Coperta isotermica

Coperta isotermica

Scritto il 01/10/2019
da Giacomo Sebastiano Canova

La coperta isotermica è un presidio utilizzato in emergenza come ausilio alla stabilizzazione termica del paziente; per le sue caratteristiche può essere utilizzata sia per mantenere il suo calore in caso di ipotermia che per rifletterlo in caso sia necessario abbassarne la temperatura.

Com’è fatta la coperta isotermica

Coperta isotemica (metallina)

Nota anche come telo isotermico o “metallina”, la coperta isotermica è un presidio leggero, di facile utilizzo e possiede la caratteristica di essere impermeabile al vento (windproof) e all’acqua (waterproof); inoltre, risulta essere resistente all’escursione termica di inverno e estate.
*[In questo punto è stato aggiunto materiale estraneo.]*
(** X15. A ranking charts rows of the pool, none more often than the pool
    has it: every charted row is a row of the frame for the year shown, and
    the national average is never charted. *)
Theorem top_n_from_pool (rank_col : string) (rank_ascending : bool)
    (chart_col : string) (chart_ascending : bool)
    (data_to_display : DataFrame) (year_to_show : Z) (n_mncp_to_show : nat) :
  let top := Ranking.top_n rank_col rank_ascending chart_col chart_ascending
               data_to_display year_to_show n_mncp_to_show in
  top ⊆+ Overview.pool data_to_display year_to_show ∧
  ∀ r, r ∈ top →
       r ∈ data_to_display ∧ Year r = year_to_show
       ∧ Municipality r ≠ "National average".
Proof.
  intros top.
  assert (Hsub : top ⊆+ Overview.pool data_to_display year_to_show).
  { unfold top, Ranking.top_n. cbv zeta.
    rewrite sort_values_Permutation.
    rewrite <- (sort_values_Permutation rank_col rank_ascending
                  (Overview.pool data_to_display year_to_show)) at 2.
    apply submseteq_take. }
  split; [done|]. intros r Hr. apply elem_of_pool.
  by eapply elem_of_submseteq.
Qed.

(** X16. A ranking charts the extreme rows of the pool.  The pool is the
    charted rows and the rest; a row of the rest that has a ranking value
    comes after every charted row in the ranking order, and every charted
    row then has a ranking value too: a row without a value is charted
    only when no row with a value is left out. *)
Theorem top_n_dominates (rank_col : string) (rank_ascending : bool)
    (chart_col : string) (chart_ascending : bool)
    (data_to_display : DataFrame) (year_to_show : Z) (n_mncp_to_show : nat) :
  let top := Ranking.top_n rank_col rank_ascending chart_col chart_ascending
               data_to_display year_to_show n_mncp_to_show in
  ∃ rest,
    Overview.pool data_to_display year_to_show ≡ₚ top ++ rest ∧
    ∀ r r', r ∈ top → r' ∈ rest → cell r' rank_col ≠ NaN →
            cell r rank_col ≠ NaN ∧
            Ranking.in_order rank_ascending (cell r rank_col)
              (cell r' rank_col).
Proof.
  intros top. unfold top, Ranking.top_n. cbv zeta.
  set (pool := Overview.pool data_to_display year_to_show).
  set (s := Frame.sort_values rank_col rank_ascending pool).
  exists (drop n_mncp_to_show s). split.
  - rewrite sort_values_Permutation, take_drop. unfold s.
    by rewrite sort_values_Permutation.
  - intros r r' Hr Hr' Hkey'.
    rewrite sort_values_Permutation in Hr.
    apply elem_of_take in Hr as (i & Hi & Hin).
    apply list_elem_of_lookup_1 in Hr' as [j Hj]. rewrite lookup_drop in Hj.
    destruct (sort_values_structure rank_col rank_ascending pool)
      as (numbered & nans & Hs & Hnum & Hnan & Hsorted).
    fold s in Hs. rewrite Hs in Hi, Hj.
    assert (Hj' : numbered !! (n_mncp_to_show + j)%nat = Some r').
    { destruct (decide (n_mncp_to_show + j < length numbered)%nat).
      - by rewrite lookup_app_l in Hj.
      - rewrite lookup_app_r in Hj by lia.
        eapply Forall_lookup_1 in Hnan; [|exact Hj]. done. }
    assert (Hi' : numbered !! i = Some r).
    { apply lookup_lt_Some in Hj'. by rewrite lookup_app_l in Hi by lia. }
    split.
    + by eapply Forall_lookup_1 in Hnum.
    + apply (StronglySorted_lookup
               (λ r1 r2, Ranking.in_order rank_ascending (cell r1 rank_col)
                           (cell r2 rank_col))
               numbered i (n_mncp_to_show + j) r r'); [done|done|done|lia].
Qed.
La coperta isotermica possiede uno spessore simile a quello della carta stagnola in alluminio; tuttavia, per la sua composizione, è facile da stendere sul paziente visto che non tende a creare increspature.

Una volta aperta, la coperta è formata da due strati, uno argentato ed uno dorato:

  • la superficie dorata è facilmente attraversabile dai raggi solari
  • la superficie argentata tende a riflettere i raggi solari

Questa composizione permette di utilizzare questo presidio sia per disperdere che per trattenere il calore corporeo.